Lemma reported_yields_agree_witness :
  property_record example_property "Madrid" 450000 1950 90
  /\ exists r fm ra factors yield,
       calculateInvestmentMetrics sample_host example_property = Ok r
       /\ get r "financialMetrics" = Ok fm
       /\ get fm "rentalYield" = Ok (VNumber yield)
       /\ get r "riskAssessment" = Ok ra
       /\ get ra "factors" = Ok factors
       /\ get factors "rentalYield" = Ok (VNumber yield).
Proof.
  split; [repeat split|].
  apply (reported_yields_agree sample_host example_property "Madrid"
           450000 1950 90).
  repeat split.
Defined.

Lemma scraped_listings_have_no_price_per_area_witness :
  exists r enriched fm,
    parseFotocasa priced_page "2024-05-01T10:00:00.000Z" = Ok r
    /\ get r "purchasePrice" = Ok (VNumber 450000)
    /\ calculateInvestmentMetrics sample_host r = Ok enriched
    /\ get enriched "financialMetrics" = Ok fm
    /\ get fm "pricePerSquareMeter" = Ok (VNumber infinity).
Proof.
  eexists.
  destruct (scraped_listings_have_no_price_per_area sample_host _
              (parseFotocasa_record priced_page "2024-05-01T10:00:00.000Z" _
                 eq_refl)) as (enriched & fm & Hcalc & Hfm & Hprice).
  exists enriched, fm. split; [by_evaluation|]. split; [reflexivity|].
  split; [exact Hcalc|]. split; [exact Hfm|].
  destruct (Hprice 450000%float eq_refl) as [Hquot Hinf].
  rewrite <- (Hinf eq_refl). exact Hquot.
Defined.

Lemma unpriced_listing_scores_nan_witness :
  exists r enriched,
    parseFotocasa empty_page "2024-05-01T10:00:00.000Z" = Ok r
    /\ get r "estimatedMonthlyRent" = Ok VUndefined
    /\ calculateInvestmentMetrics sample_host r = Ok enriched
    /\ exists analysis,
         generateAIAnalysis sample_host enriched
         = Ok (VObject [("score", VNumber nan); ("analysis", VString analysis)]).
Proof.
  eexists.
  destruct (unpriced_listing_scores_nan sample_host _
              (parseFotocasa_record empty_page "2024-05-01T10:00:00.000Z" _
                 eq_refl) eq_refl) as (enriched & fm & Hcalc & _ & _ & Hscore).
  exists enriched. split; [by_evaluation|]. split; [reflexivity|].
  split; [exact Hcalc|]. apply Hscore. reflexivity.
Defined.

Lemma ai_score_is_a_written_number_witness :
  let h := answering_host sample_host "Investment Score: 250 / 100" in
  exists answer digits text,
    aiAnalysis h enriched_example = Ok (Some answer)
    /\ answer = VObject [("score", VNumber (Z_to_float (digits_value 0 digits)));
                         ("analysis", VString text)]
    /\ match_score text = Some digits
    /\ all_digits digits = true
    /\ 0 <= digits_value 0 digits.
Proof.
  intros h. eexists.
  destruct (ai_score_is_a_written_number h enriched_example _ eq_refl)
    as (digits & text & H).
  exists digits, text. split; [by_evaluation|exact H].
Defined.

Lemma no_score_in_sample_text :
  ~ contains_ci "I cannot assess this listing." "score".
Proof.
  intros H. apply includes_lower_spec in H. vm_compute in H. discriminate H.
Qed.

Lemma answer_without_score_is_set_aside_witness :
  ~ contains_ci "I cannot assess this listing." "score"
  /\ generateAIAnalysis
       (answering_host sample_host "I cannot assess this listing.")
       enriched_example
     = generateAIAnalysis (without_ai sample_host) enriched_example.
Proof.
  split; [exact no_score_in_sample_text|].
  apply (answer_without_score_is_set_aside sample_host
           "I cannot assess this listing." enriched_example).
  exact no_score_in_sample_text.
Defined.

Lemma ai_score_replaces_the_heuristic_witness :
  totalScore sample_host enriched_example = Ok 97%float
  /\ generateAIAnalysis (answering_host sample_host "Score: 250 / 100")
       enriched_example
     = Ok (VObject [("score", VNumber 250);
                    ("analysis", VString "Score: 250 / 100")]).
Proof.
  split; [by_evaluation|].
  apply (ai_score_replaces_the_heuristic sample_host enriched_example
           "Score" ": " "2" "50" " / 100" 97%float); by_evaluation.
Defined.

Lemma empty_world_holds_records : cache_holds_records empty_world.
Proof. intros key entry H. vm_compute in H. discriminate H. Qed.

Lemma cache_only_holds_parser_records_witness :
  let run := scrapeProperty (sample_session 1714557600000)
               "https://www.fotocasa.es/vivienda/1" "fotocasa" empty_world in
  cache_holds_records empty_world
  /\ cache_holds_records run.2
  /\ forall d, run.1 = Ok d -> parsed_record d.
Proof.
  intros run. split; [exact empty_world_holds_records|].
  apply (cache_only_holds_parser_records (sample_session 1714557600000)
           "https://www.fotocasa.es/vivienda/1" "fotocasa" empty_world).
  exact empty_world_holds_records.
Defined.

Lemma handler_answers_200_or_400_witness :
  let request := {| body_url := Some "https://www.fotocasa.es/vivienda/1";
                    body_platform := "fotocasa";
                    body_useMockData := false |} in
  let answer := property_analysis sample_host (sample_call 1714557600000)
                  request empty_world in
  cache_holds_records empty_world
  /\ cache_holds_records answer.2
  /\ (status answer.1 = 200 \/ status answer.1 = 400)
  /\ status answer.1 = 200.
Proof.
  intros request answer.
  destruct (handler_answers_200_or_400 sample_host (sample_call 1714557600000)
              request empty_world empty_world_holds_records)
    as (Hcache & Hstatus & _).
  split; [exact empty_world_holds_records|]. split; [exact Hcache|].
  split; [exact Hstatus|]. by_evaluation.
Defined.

==

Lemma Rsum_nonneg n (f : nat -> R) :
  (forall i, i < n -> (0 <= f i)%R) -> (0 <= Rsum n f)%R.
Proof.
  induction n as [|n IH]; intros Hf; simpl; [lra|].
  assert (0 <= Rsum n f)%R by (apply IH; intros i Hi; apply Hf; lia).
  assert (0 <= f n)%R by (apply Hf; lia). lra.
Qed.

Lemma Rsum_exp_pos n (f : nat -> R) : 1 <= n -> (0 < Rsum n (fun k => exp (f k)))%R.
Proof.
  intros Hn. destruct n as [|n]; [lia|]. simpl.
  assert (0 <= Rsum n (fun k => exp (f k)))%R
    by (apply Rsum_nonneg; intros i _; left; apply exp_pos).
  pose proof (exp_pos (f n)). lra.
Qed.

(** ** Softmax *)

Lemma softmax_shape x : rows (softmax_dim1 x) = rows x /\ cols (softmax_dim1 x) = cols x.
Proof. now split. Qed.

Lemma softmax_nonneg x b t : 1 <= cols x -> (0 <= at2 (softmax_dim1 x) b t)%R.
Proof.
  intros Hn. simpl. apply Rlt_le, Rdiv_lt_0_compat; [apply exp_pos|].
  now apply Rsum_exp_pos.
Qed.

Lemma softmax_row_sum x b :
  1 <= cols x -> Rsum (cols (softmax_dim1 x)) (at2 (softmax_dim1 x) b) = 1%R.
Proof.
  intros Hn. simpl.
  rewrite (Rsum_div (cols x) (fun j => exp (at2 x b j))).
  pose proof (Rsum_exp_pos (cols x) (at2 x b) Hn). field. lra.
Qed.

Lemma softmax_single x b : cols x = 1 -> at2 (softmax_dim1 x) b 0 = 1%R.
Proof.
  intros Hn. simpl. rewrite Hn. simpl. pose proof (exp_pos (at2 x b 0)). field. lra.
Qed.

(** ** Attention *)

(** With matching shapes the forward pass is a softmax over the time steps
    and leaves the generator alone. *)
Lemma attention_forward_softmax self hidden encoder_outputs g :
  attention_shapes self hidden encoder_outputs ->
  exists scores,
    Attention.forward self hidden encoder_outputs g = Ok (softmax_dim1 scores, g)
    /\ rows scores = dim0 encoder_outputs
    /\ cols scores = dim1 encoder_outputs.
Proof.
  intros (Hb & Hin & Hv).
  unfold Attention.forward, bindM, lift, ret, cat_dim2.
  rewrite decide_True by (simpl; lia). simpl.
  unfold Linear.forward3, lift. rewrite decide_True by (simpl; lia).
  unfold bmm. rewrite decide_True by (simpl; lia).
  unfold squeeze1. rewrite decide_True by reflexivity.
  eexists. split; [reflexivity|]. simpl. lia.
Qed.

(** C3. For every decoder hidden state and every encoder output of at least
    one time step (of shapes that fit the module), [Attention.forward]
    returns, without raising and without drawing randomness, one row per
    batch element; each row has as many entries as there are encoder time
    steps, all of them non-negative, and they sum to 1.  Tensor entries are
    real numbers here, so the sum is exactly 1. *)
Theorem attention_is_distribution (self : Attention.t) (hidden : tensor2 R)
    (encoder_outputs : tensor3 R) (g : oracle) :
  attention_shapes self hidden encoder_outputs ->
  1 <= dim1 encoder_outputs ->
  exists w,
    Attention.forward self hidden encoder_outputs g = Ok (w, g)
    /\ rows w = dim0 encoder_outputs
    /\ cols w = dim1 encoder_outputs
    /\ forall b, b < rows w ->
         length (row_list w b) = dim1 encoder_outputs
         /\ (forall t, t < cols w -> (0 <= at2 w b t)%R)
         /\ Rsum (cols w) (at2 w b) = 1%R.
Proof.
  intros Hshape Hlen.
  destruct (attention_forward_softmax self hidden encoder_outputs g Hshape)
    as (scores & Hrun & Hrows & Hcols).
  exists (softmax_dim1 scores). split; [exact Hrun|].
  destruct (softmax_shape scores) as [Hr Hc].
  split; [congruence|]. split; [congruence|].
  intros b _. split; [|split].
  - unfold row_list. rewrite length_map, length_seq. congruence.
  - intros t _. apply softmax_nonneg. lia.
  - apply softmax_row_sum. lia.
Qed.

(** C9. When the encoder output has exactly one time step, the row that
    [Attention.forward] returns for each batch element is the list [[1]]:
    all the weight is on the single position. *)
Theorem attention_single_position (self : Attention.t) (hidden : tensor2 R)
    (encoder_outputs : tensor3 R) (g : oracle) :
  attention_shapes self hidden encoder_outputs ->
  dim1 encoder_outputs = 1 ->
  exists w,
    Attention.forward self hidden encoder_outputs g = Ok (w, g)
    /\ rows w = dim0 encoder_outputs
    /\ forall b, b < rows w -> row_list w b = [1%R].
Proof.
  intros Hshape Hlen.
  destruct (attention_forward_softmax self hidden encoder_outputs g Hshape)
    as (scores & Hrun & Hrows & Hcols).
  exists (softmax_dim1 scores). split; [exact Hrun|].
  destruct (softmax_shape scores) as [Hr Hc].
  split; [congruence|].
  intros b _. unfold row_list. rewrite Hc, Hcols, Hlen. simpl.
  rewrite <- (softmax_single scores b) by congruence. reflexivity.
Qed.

**TASK STATEMENT:** Across the listing above, how many lines carry "that"? Give only the number.

**SOLUTION FOR THIS EXERCISE:** 2